_AIM OF THE EXERCISE_: Write out the entries below exactly, from the first line to the one with "intros j [= <-]. by exists p, t.", both ends included.

_MATERIAL FOR THIS TASK_:
══════

Lemma search_ok_step w left s : search_ok s -> search_ok (step w left s).
Proof.
  intros Hs. unfold search_step. destruct (threads s !! w) as [pc|] eqn:Hw; [|done].
  pose proof (lookup_lt_Some _ _ _ Hw) as Hlt.
  destruct pc as [| |i|i t|i|i|]; try done.
  - apply (search_ok_move s w LoopTop); try done; by destruct (found s).
  - apply (search_ok_move s w Fetching); try done; by destruct (_ <=? _).
  - apply (search_ok_move s w (Budgeting i)); try done; by destruct (_ =? _)%Z.
  - destruct (matched !! i) as [p|] eqn:Hm; [|by apply (search_ok_move s w (Probing i t))].
    apply (search_ok_move s w (Probing i t)); try done; destruct (probe p t) eqn:Hp; try done.
    intros j [= <-]. by exists p, t.
  - destruct (found s) eqn:Hf; [by apply (search_ok_move s w (Claiming i) Returned (next_idx s))|].
    destruct Hs as [H1 H2 H3]. destruct (H2 Hf) as [Hu Hn]. split; simpl; [|done|].
    + intros v j. destruct (decide (v = w)) as [->|Hne].
      * by rewrite list_lookup_insert_eq.
      * rewrite list_lookup_insert_ne by done. apply H1.
    + intros _. left. exists w, i. split; [by apply (H1 w)|]. rewrite list_lookup_insert_eq by done. split; [done|].
      intros v j. destruct (decide (v = w)) as [->|Hne]; [done|]. rewrite list_lookup_insert_ne by done.
      intros Hv. by destruct (Hn v j).
  - destruct Hs as [H1 H2 H3]. destruct (found s) eqn:Hf.
    2: { destruct (H2 eq_refl) as [_ Hn]. by destruct (Hn w i). }
    destruct (H3 eq_refl) as [(v & j & Ha & Hv & Hu)|(j & p & _ & _ & _ & Hn)]; [|by destruct (Hn w i)].
    assert (v = w) as -> by (symmetry; by apply (Hu w i)). assert (j = i) as -> by congruence.
    destruct Ha as (p & t & Hm & Hp). rewrite Hm. split; simpl; [|done|].
    + intros x j. destruct (decide (x = w)) as [->|Hne].
      * by rewrite list_lookup_insert_eq.
      * rewrite list_lookup_insert_ne by done. apply H1.
    + intros _. right. exists i, p. split; [by exists p, t|]. split; [done|]. split; [done|].
      intros x j. destruct (decide (x = w)) as [->|Hne].
      * by rewrite list_lookup_insert_eq.
      * rewrite list_lookup_insert_ne by done. intros Hx. by apply Hne, (Hu x j).
Qed.

Lemma search_ok_start : search_ok (search_start opts matched).
Proof.
  split; simpl; [|intros _; split; [done|]|done].
  - intros w i H. apply lookup_replicate in H as [? _]. done.
  - intros w i H. apply lookup_replicate in H as [? _]. done.
Qed.

(** Every index handed out is being dealt with or has failed, unless somebody won. *)
Definition dealing (i : nat) (pc : tpc) : bool :=
  match pc with Budgeting j | Probing j _ | Claiming j => i =? j | _ => false end.

Record search_done s : Prop := {
  sd_range : forall w pc i, threads s !! w = Some pc -> dealing i pc = true -> i < length matched;
  sd_index : found s = false -> forall i, i < next_idx s -> i < length matched ->
    (exists w pc, threads s !! w = Some pc /\ dealing i pc = true) \/ failed_at i;
  sd_returned : found s = false -> forall w, threads s !! w = Some Returned -> length matched <= next_idx s;
}.

(** A move that keeps or fails the index a thread deals with. *)
Lemma search_done_move s w pc pc' n :
  threads s !! w = Some pc -> next_idx s <= n ->
  (forall i, dealing i pc' = true -> i < length matched) ->
  (forall i, i < n -> i < length matched -> dealing i pc = true \/ next_idx s <= i -> dealing i pc' = true \/ failed_at i) ->
  (pc' = Returned -> found s = false -> length matched <= n) ->
  search_done s ->
  search_done {| found := found s; winning_url := winning_url s; next_idx := n; threads := <[w := pc']> (threads s) |}.
Proof.
  intros Hw Hn Hrg Hd Hr [H0 H1 H2]. pose proof (lookup_lt_Some _ _ _ Hw) as Hlt. split; simpl.
  - intros v qc i. destruct (decide (v = w)) as [->|Hne].
    + rewrite list_lookup_insert_eq by done. intros [= <-]. apply Hrg.
    + rewrite list_lookup_insert_ne by done. apply H0.
  - intros Hf i Hi Hl.
    assert (Hnew : dealing i pc' = true -> exists v qc, <[w := pc']> (threads s) !! v = Some qc /\ dealing i qc = true)
      by (intros E; exists w, pc'; by rewrite list_lookup_insert_eq).
    destruct (decide (next_idx s <= i)) as [Hge|Hlo].
    { destruct (Hd i Hi Hl (or_intror Hge)); [left; by apply Hnew|by right]. }
    destruct (H1 Hf i ltac:(lia) Hl) as [(v & qc & Hv & Hq)|Hfail]; [|by right].
    destruct (decide (v = w)) as [->|Hne].
    + assert (qc = pc) as -> by congruence. destruct (Hd i Hi Hl (or_introl Hq)); [left; by apply Hnew|by right].
    + left. exists v, qc. by rewrite list_lookup_insert_ne.
  - intros Hf v Hv. destruct (decide (v = w)) as [->|Hne].
    + rewrite list_lookup_insert_eq in Hv by done. injection Hv as ->. by apply Hr.
    + rewrite list_lookup_insert_ne in Hv by done. pose proof (H2 Hf v Hv). lia.
Qed.
(** The loop of subscriptions, from any number of contexts. *)
Lemma run_subscriptions l : (forall s b, is_ok (lib_subscribe lib s b).2 = true) -> forall w,
  connected_ (client (w_nats w)) = true -> conn_ (client (w_nats w)) = true ->
  nats_metrics_ (w_nats w) = true ->
  exists w', for_each l (fun s => subscribe lib s.1 s.2 ;; mret tt) w = (w', inr tt) /\
    connected_ (client (w_nats w')) = true /\ orphaned (w_nats w') = orphaned (w_nats w) /\
    subscriptions (w_nats w') = subscriptions (w_nats w) ++ imap (fun i s => (s.1, i + next_context (w_nats w))) l /\
    (forall i s, l !! i = Some s ->
       contexts (w_nats w') !! (i + next_context (w_nats w)) = Some {| cc_cb := s.2; cc_metrics := true |}) /\
    (forall k, k < next_context (w_nats w) -> contexts (w_nats w') !! k = contexts (w_nats w) !! k).
Proof.
  intros Hok. induction l as [|s l IH]; intros w H1 H2 Hm.
  - exists w. split; [done|]. split; [done|]. split; [done|]. split; [by rewrite app_nil_r|]. done.
  - destruct (run_subscribe_ok s.1 s.2 w Hok H1 H2) as (w1 & E1 & Hc & Hd & Hm1 & Hn & Ho & Hs & Hx).
    rewrite Hm in *. destruct (IH w1 Hd Hc Hm1) as (w' & E' & Hd' & Ho' & Hs' & Hx' & Hk').
    exists w'. simpl. rewrite run_bind, run_bind, E1. cbv beta iota. rewrite run_ret. cbv beta iota.
    split; [done|]. split; [done|]. split; [congruence|]. split.
    + rewrite Hs', Hs, <- app_assoc. simpl. do 2 f_equal. apply imap_ext. intros i x _. simpl. f_equal. lia.
    + split.
      * intros [|i] x Hi; simpl in Hi.
        -- injection Hi as <-. simpl. rewrite Hk' by lia. rewrite Hx. apply lookup_insert_eq.
        -- simpl. rewrite <- (Hx' i x Hi). f_equal. lia.
      * intros k Hk. rewrite Hk' by lia. rewrite Hx. apply lookup_insert_ne. lia.
Qed.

══════

_EXERCISE RESULT_:
Lemma search_ok_step w left s : search_ok s -> search_ok (step w left s).
Proof.
  intros Hs. unfold search_step. destruct (threads s !! w) as [pc|] eqn:Hw; [|done].
  pose proof (lookup_lt_Some _ _ _ Hw) as Hlt.
  destruct pc as [| |i|i t|i|i|]; try done.
  - apply (search_ok_move s w LoopTop); try done; by destruct (found s).
  - apply (search_ok_move s w Fetching); try done; by destruct (_ <=? _).
  - apply (search_ok_move s w (Budgeting i)); try done; by destruct (_ =? _)%Z.
  - destruct (matched !! i) as [p|] eqn:Hm; [|by apply (search_ok_move s w (Probing i t))].
    apply (search_ok_move s w (Probing i t)); try done; destruct (probe p t) eqn:Hp; try done.
    intros j [= <-]. by exists p, t.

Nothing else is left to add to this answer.